Whereas the combustor 1 in the first embodiment jets out the fuel F
through the local fuel injection port 19 (FIG. 2) of the main fuel
injection nozzle 7A during operations in all output modes, the
combustor 30 in the third embodiment delivers the fuel F only
through the premixing passage 24 of the main fuel injection nozzle
7B during operations in a middle- and a high-output mode to avoid
increasing NO.sub.x emission.
[0096] FIG. 10 is a sectional view of a gas turbine combustor 30 in
a fourth embodiment according to the present invention and FIG. 11
is a rear view taken in the direction of the arrow XI in FIG. 10,
in which parts like or corresponding to those shown in FIGS. 8 and
9 are designated by the same reference characters and the
description thereof will be omitted to avoid duplication. In the
combustor 30 shown in FIG. 10, a guide groove 34 for guiding the
fuel F toward an igniter 8 is formed in a downstream end part of an
annular air duct 13 included in a pilot fuel injection nozzle 4
shown in FIG. 10 similar to that of the third embodiment so as to
be continuous with an opening 32 shown in FIG. 11 corresponding to
the foregoing opening 32.
[0097] The combustor 30 in the fourth embodiment has, in addition
to those of the third embodiment, an effect on suppressing the
circumferential dispersion of the fuel F reached the opening 32
formed in a projection 31 and delivered through the opening 32 by
guiding the fuel F by the guide groove 34 in a diametrical
direction. Thus a combustible fuel mixture S5 of a fuel mixture
richer than that formed by the combustor in the third embodiment
can be created.
[0098] FIG. 12 is a longitudinal sectional view of a part around an
igniter 8 of a gas turbine combustor 37 in a fifth embodiment
according to the present invention and FIG. 13 is a longitudinal
sectional view of a part apart from the igniter 8 of the gas
turbine combustor 37 in the fifth embodiment. The combustor 37 in
the fifth embodiment is provided with fuel nozzles 38A and 38B
different from the hybrid fuel nozzles 2A and 28 employed in the
first to the fourth embodiment. The fuel controller 29 shown in
FIG. 4 does not execute the staging control of the fuel nozzles 38A
and 38B of the gas turbine combustor 37; that is, the fuel nozzles
38A and 38B have a normal fuel injection unit not discriminating
between a pilot fuel injection valve and a main fuel injection
nozzle.
[0099] The combustor 37 in the fifth embodiment has, similarly to
the combustor 1 in the first embodiment, a combustor 3 defining a
combustion chamber 3a. Plural ignition fuel nozzles 38A and plural
normal fuel nozzles 38B are disposed in a circumferential
arrangement at equal angular intervals in the combustion chamber
3a. FIG. 12 shows the ignition fuel nozzle 38A disposed close to an
igniter 8. The ignition fuel nozzle 38A exercises an ignition
operation. FIG. 13 shows the normal fuel nozzle 38B disposed apart
from the igniter 8.
[0100] The ignition fuel nozzle 38A shown in FIG. 12 has a nozzle
body 39, and a stem 40 holding the nozzle body 39 on a combustor
housing (outer cylinder), not shown. The stem 40 is provided with a
fuel supply passage 41 and a local fuel supply passage 42. The fuel
F is supplied into the passages 41 and 42 from an external fuel
source. The combustor 37 is provided with a main air passage 48
extending from a position beside the stem 40 through a central part
of the nozzle body 39 and opening into the combustion chamber 3a,
and an auxiliary air passage 49 surrounding the nozzle body 39.

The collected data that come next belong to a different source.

(** Adders are about during a refill only. *)
Lemma nothing_ready i : round_over (pool_at i) ∨ (∃ v, s_pc (pool_at i) = WUnlocked v) → s_ready (pool_at i) = [].
Proof.
  destruct (pool_ok i) as [_ Hai]. unfold adders_idle in Hai.
  intros [[E|E]|[v E]]; rewrite E in Hai; apply Hai.
Qed.

(** The number of times a client takes a session between [m] and [m']. *)
Definition taken (m m' : nat) : nat :=
  length (filter (λ i, takes (pool_at i) (pool_at (S i)) = true) (seq m (m' - m))).

Lemma taken_snoc m j : (m ≤ j)%nat →
  taken m (S j) = (taken m j + if takes (pool_at j) (pool_at (S j)) then 1 else 0)%nat.
Proof.
  intros Hle. unfold taken. rewrite Nat.sub_succ_l, seq_S, filter_app, length_app by done. f_equal.
  replace (m + (j - m))%nat with j by lia. rewrite filter_cons, filter_nil. by destruct (takes _ _).
Qed.

(** What joins the pool during a round is there at its end, or a client took it. *)
Lemma round_balance m j v :
  (m ≤ j)%nat → (∀ i, (m ≤ i < j)%nat → in_round v (pool_at i)) →
  (∀ i, (m ≤ i)%nat → ¬ setback (pool_at i) (pool_at (S i))) →
  (length (pooled (pool_at m)) + length (s_created (pool_at j)) + length (s_ready (pool_at m)) ≤
   length (pooled (pool_at j)) + length (s_created (pool_at m)) + length (s_ready (pool_at j)) + taken m j)%nat.
Proof.
  intros Hle. induction Hle as [|j Hle IH]; intros Hin Hns; [lia|].
  rewrite taken_snoc by done. assert (IH' := IH ltac:(intros i Hi; apply Hin; lia) Hns).
  destruct (pool_steps j) as [->|Hs]; [lia|].
  pose proof (round_step max_held v _ _ (Hin j ltac:(lia)) Hs (Hns j Hle)). lia.
Qed.
(* ===== verification/ExampleUri.v ===== *)
(** * The URLs of the example programs

    Models [struct ParsedURI] of example/http/example_pool.cpp and
    example/http/example_connector.cpp: the regular expression [PARSE_URL], matched the way
    [std::regex_match] matches an ECMAScript expression (backtracking, alternatives from
    left to right, quantifiers greedy, with the captures of the first way to match the whole
    string), and the constructor that reads the captures.  A [std::string] is the list of
    its characters. *)

From S2P Require Import Prelude.
From Stdlib Require Import Strings.Ascii.
From Stdlib Require Strings.String.
Open Scope sc_scope.

Abbreviation chars := (list ascii).

Definition chars_of (s : string) : chars := String.list_ascii_of_string s.

(** ** Regular expressions *)

(** The expressions [PARSE_URL] is made of; [+] is applied to a class of characters only. *)
Inductive regex :=
| Lit (s : chars)                      (** the characters of [s], whatever their case *)
| ClassPlus (P : ascii → bool)         (** [[...]+] *)
| Cat (r1 r2 : regex)
| Alt (r1 r2 : regex)
| Opt (r : regex)                      (** [r?] *)
| Group (n : nat) (r : regex).         (** [(r)], the [n]-th group *)

(** [std::regex_constants::icase], and [boost::algorithm::to_lower_copy]: the classic
    locale's lower case. *)
Definition lower (c : ascii) : ascii :=
  let n := N_of_ascii c in
  if (65 <=? n)%N && (n <=? 90)%N then ascii_of_N (n + 32) else c.

Definition to_lower_copy (s : chars) : chars := map lower s.

(** The captures: what each group has matched. *)
Abbreviation captures := (gmap nat chars).

Fixpoint match_lit {A} (s l : chars) (k : chars → option A) : option A :=
  match s, l with
  | [], _ => k l
  | c :: s, d :: l => if decide (lower c = lower d) then match_lit s l k else None
  | _ :: _, [] => None
  end.

(** As many characters of the class as possible, then fewer and fewer of them. *)
Fixpoint match_star {A} (P : ascii → bool) (l : chars) (k : chars → option A) : option A :=
  match l with
  | [] => k []
  | c :: l' =>
      if P c then match match_star P l' k with Some a => Some a | None => k l end else k l
  end.

Definition match_plus {A} (P : ascii → bool) (l : chars) (k : chars → option A) : option A :=
  match l with
  | c :: l => if P c then match_star P l k else None
  | [] => None
  end.

(** Matching a prefix of [l] and going on with [k] on the rest. *)
Fixpoint rmatch {A} (r : regex) (l : chars) (caps : captures)
    (k : chars → captures → option A) : option A :=
  match r with
  | Lit s => match_lit s l (λ rest, k rest caps)
  | ClassPlus P => match_plus P l (λ rest, k rest caps)
  | Cat r1 r2 => rmatch r1 l caps (λ rest caps, rmatch r2 rest caps k)
  | Alt r1 r2 =>
      match rmatch r1 l caps k with Some a => Some a | None => rmatch r2 l caps k end
  | Opt r =>
      match rmatch r l caps k with Some a => Some a | None => k l caps end
  | Group n r =>
      rmatch r l caps (λ rest caps, k rest (<[n := take (length l - length rest) l]> caps))
  end.

(** [std::regex_match(url, match, re)]. *)
Definition at_end (rest : chars) (caps : captures) : option captures :=
  match rest with [] => Some caps | _ => None end.

Definition regex_match (r : regex) (s : chars) : option captures := rmatch r s ∅ at_end.

(** [match[n]]: empty for a group that has matched nothing. *)
Definition sub_match (m : captures) (n : nat) : chars := default [] (m !! n).

(** ** [PARSE_URL] *)

Definition none_of (s : string) (c : ascii) : bool := bool_decide (c ∉ chars_of s).

Definition is_digit (c : ascii) : bool :=
  let n := N_of_ascii c in (48 <=? n)%N && (n <=? 57)%N.

Definition lit (s : string) : regex := Lit (chars_of s).

(** [((http|https)://)?] *)
Definition re_protocol : regex := Opt (Group 1 (Cat (Group 2 (Alt (lit "http") (lit "https"))) (lit "://"))).
(** [([^/ :]+)] *)
Definition re_domain : regex := Group 3 (ClassPlus (none_of "/ :")).
(** [(:(\d+))?] *)
Definition re_port : regex := Opt (Group 4 (Cat (lit ":") (Group 5 (ClassPlus is_digit)))).
(** [(/([^ ?]+)?)?] *)
Definition re_resource : regex := Opt (Group 6 (Cat (lit "/") (Opt (Group 7 (ClassPlus (none_of " ?")))))).
(** [([^/ ]+\=[^/ ]+)?] *)
Definition re_query : regex :=
  Opt (Group 8 (Cat (ClassPlus (none_of "/ ")) (Cat (lit "=") (ClassPlus (none_of "/ "))))).

Definition PARSE_URL : regex :=
  Cat re_protocol (Cat re_domain (Cat re_port (Cat re_resource
    (Cat (Opt (lit "/")) (Cat (Opt (lit "?")) re_query))))).

(** ** [struct ParsedURI] *)

Record ParsedURI := mk_uri {
  protocol : chars;
  domain : chars;
  port : chars;
  resource : chars;
  query : chars
}.

(** The constructor's [value_or]. *)
Definition value_or (value deflt : chars) : chars :=
  match value with [] => deflt | _ => value end.

(** [ParsedURI(url)]; a match has nine sub-matches, the whole one and the groups. *)
Definition parse_uri (url : chars) : ParsedURI :=
  match regex_match PARSE_URL url with
  | Some m =>
      let protocol := value_or (to_lower_copy (sub_match m 2)) (chars_of "http") in
      mk_uri protocol (sub_match m 3)
        (value_or (sub_match m 5) (if decide (protocol = chars_of "https") then chars_of "443" else chars_of "80"))
        (value_or (sub_match m 6) (chars_of "/"))
        (sub_match m 8)
  | None => mk_uri [] [] [] [] []
  end.

Example parse_full : parse_uri (chars_of "HTTPS://example.com:8080/a/b?k=v") =
  mk_uri (chars_of "https") (chars_of "example.com") (chars_of "8080") (chars_of "/a/b") (chars_of "k=v").
Proof. vm_compute. reflexivity. Qed.

Example parse_bare : parse_uri (chars_of "localhost") =
  mk_uri (chars_of "http") (chars_of "localhost") (chars_of "80") (chars_of "/") [].
Proof. vm_compute. reflexivity. Qed.

(** ** The language of an expression

    The reference definition: which strings an expression describes, whatever the order in
    which the matcher tries them. *)

Fixpoint lang (r : regex) (w : chars) : Prop :=
  match r with
  | Lit s => to_lower_copy w = to_lower_copy s
  | ClassPlus P => w ≠ [] ∧ Forall P w
  | Cat r1 r2 => ∃ u v, w = u ++ v ∧ lang r1 u ∧ lang r2 v
  | Alt r1 r2 => lang r1 w ∨ lang r2 w
  | Opt r => w = [] ∨ lang r w
  | Group _ r => lang r w
  end.

Section Matching.
Context {A : Type}.
Implicit Types (l s u v : chars) (P : ascii → bool).

Lemma match_lit_some s l (k : chars → option A) a :
  match_lit s l k = Some a ↔ ∃ u v, l = u ++ v ∧ to_lower_copy u = to_lower_copy s ∧ k v = Some a.
Proof.
  revert l. induction s as [|c s IH]; intros l; simpl.
  - split; [intros Hk; by exists [], l|]. intros (u & v & -> & Hu & Hk). by destruct u.
  - destruct l as [|d l]; [split; [done|intros ([|x u] & v & E & Hu & _); done]|]. case_decide as Hcd.
    + rewrite IH. split.
      * intros (u & v & -> & Hu & Hk). exists (d :: u), v. simpl. by rewrite Hu, Hcd.
      * intros ([|x u] & v & E & Hu & Hk); [done|]. simpl in E, Hu. simplify_eq. by exists u, v.
    + split; [done|]. intros ([|x u] & v & E & Hu & _); [done|]. simpl in E, Hu. by simplify_eq.
Qed.

(** The star succeeds exactly when some split of the string does. *)
Lemma match_star_is_some P l (k : chars → option A) :
  is_Some (match_star P l k) ↔ ∃ u v, l = u ++ v ∧ Forall P u ∧ is_Some (k v).
Proof.
  induction l as [|c l IH]; simpl.
  - split; [intros Hk; by exists [], []|]. intros (u & v & E & _ & Hk). by destruct u, v.
  - assert (Hcase : is_Some (k (c :: l)) → ∃ u v, c :: l = u ++ v ∧ Forall P u ∧ is_Some (k v)).
    { intros Hk. exists [], (c :: l). done. }
    destruct (P c) eqn:Hc.
    + destruct (match_star P l k) as [a|] eqn:Es.
      * split; [|eauto]. intros _. destruct (proj1 IH) as (u & v & -> & Hu & Hk); [eauto|].
        exists (c :: u), v. split; [done|]. split; [|done]. constructor; [by rewrite Hc|done].
      * split; [done|]. intros ([|x u] & v & E & Hu & Hk); simpl in E; [by subst v|]. simplify_eq.
        apply Forall_cons in Hu as [_ Hu]. assert (is_Some (@None A)) as [? ?] by (apply IH; eauto). done.
    + split; [done|]. intros ([|x u] & v & E & Hu & Hk); simpl in E; [by subst v|]. simplify_eq.
      apply Forall_cons in Hu as [Hx _]. by rewrite Hc in Hx.
Qed.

Part of compressed air A supplied to the ignition fuel nozzle 38A
flows through the auxiliary air passage 49. Swirlers 50 and 51 for
swirling air currents are disposed in the main air passage 48 and
the auxiliary air passage 49, respectively. The fuel F is supplied
through the fuel supply passage 41 into a fuel supply passage 43
surrounding the main air passage 48 and provided with a swirler 44.
The fuel F caused to swirl by the swirler 44. The swirling fuel F
is injected through a normal fuel injection port 47 into the
combustion chamber 3a. The nozzle body 39 is provided with a local
fuel supply passage 52 in a part on the outer side of the fuel
supply passage 43 and on the side of the igniter 8.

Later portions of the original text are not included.